The experience I have had is that when I first had my fiberglass pool, the pool company put in lots of calcium. When I switched from baquacil to chlorine, they put in mega doses of calcium, then shocked it with calhypo. I ended up with lime green water, then milky water, then a pool that was completely stained yellow. That's when I took control of my own pool, I found this forum, and have been happy ever since. Last year I ran my pool with calcium of 25, I had no problems. This year I bumped it up to 125, because of all I read about fiberglass leaching out if there is no calcium - it didn't make sense to me. I know that fiberglass has trouble with plating - but in my own experience, and my opinion, it is high ph along with high chlorine that brings on that situation. So far this year by running my pool with a good sequesterer, ph no higher than 7.4, and alkalinity on the low side - about 80, I have not had any staining problems. I have read on some sites that fiberglass pools will not be warranteed if there is not calcium of 300 in the water.

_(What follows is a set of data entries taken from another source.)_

(** The mappings that [handleGetVariableMappings] shows, given back one by
    one, leave every field as it is but for a falsy [autoFillFrom], which
    becomes null. *)
Lemma apply_fed_back done rest :
  NoDup (map Field.id (done ++ rest)) ->
  apply_mappings (map mapping_of rest) (done ++ rest) =
  (true, done ++ map normalized rest).
Proof.
  revert done. induction rest as [|field rest IH]; intros done Hnd;
    [reflexivity|].
  cbn [map apply_mappings]. unfold mapping_of at 1.
  rewrite apply_mapping_object.
  change (lookup_property "formFieldId" _) with (DText (Field.id field)).
  rewrite findIndex_app_first.
  - rewrite alter_app_middle.
    specialize (IH (done ++ [normalized field])).
    rewrite <- !app_assoc in IH. cbn [app] in IH. apply IH.
    rewrite map_app in *. exact Hnd.
  - intros b Hb. cbn [is_text].
    destruct (text_eqb (Field.id b) (Field.id field)) eqn:E; [|reflexivity].
    apply text_eqb_eq in E. rewrite map_app in Hnd.
    apply NoDup_app in Hnd. destruct Hnd as (_ & Hdis & _).
    destruct (Hdis (Field.id b)).
    + apply list_elem_of_In, in_map, list_elem_of_In, Hb.
    + rewrite E. cbn [map]. now left.
  - cbn [is_text]. now apply text_eqb_eq.
Qed.

Lemma map_insert_same {A B} (h : A -> B) i a b l :
  l !! i = Some a -> h b = h a -> map h (<[i := b]> l) = map h l.
Proof.
  revert i. induction l as [|c l IH]; intros [|i] Hl Hh; try discriminate.
  - injection Hl as ->. cbn. now rewrite Hh.
  - cbn. f_equal. now apply IH.
Qed.

(** X21. The mappings that [handleGetVariableMappings] answers with can be
    given back to [handleUpdateVariableMappings], where the fields of the
    form have ids that differ: the update answers 200, and the mappings
    that are shown afterwards are the same. *)
Theorem X21_mappings_given_back_change_no_mapping
    (formId : text) (forms : list Form.t) (form : Form.t) :
  find (fun f => text_eqb (Form.id f) formId) forms = Some form ->
  NoDup (map Field.id (Form.fields form)) ->
  let mappings := DList (map mapping_of (Form.fields form)) in
  let result :=
    handleUpdateVariableMappings formId
      (DObject [("mappings"%string, mappings)]) forms in
  payload (handleGetVariableMappings formId forms) =
    DObject [("formId", DText formId);
             ("formName", DText (Form.name form));
             ("mappings", mappings)]%string /\
  code (fst result) = 200 /\
  handleGetVariableMappings formId (snd result) =
    handleGetVariableMappings formId forms /\
  exists formIndex,
    forms !! formIndex = Some form /\
    snd result =
      <[formIndex :=
          touched (with_fields (map normalized (Form.fields form)) form)]>
        forms.
Proof.
  intros Hfound Hnd mappings result.
  split; [unfold handleGetVariableMappings; now rewrite Hfound|].
  rewrite find_findIndex in Hfound.
  destruct (findIndex (fun f => text_eqb (Form.id f) formId) forms)
    as [formIndex|] eqn:Hfind; [|discriminate].
  assert (result =
          ({| code := 200;
              payload :=
                DObject [("message", DText (text_of "Variable mappings updated successfully"));
                         ("formId", DText formId);
                         ("mappings", mappings)]%string |},
           <[formIndex :=
               touched (with_fields (map normalized (Form.fields form)) form)]>
             forms)) as ->.
  { unfold result, handleUpdateVariableMappings.
    change (get "mappings" (DObject [("mappings"%string, mappings)]))
      with (Some mappings).
    rewrite Hfind, Hfound. unfold mappings.
    pose proof (apply_fed_back [] (Form.fields form) Hnd) as Hback.
    cbn [app] in Hback. now rewrite Hback. }
  cbn [fst snd code]. split; [reflexivity|]. split; [|eauto].
  unfold handleGetVariableMappings. rewrite !find_findIndex.
  rewrite (findIndex_ext _ (fun f => text_eqb (Form.id f) formId) _ forms),
    Hfind.
  - rewrite list_lookup_insert_eq by (eapply lookup_lt_Some, Hfound).
    rewrite Hfound. cbn [Form.name Form.fields touched with_fields].
    rewrite map_map.
    now rewrite (map_ext _ _ mapping_of_normalized).
  - now apply (map_insert_same _ _ form).
Qed.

My pool didn't come with that provision. I can understand that calcium is needed in a plaster pool, but I don't know why fiberglass would dissolve unless the water was acidic.
RavenNS
08-10-2006, 08:45 PM
ChemGEEK (lol, I love your name),
you mentioned that temperature would have "play" in corrosion...
I heat my pool to 90F... would this indicate that i should have higher calcium levels to prevent corosion of the Heat Pump ( & filter pump)?
( I'm sure most people don"t regularly leave their pools that hot...lol)
chem geek
08-10-2006, 09:03 PM
I heat my pool to 90F... would this indicate that i should have higher calcium levels to prevent corosion of the Heat Pump ( & filter pump)?
( I'm sure most people don"t regularly leave their pools that hot...lol)
Actually, we run our pool, which is solar heated most of the time (for 5 months and gas heated about two months a year), at 88F since my wife uses the pool for swim therapy and I've always liked the warmer water temperature (I'm still pretty skinny).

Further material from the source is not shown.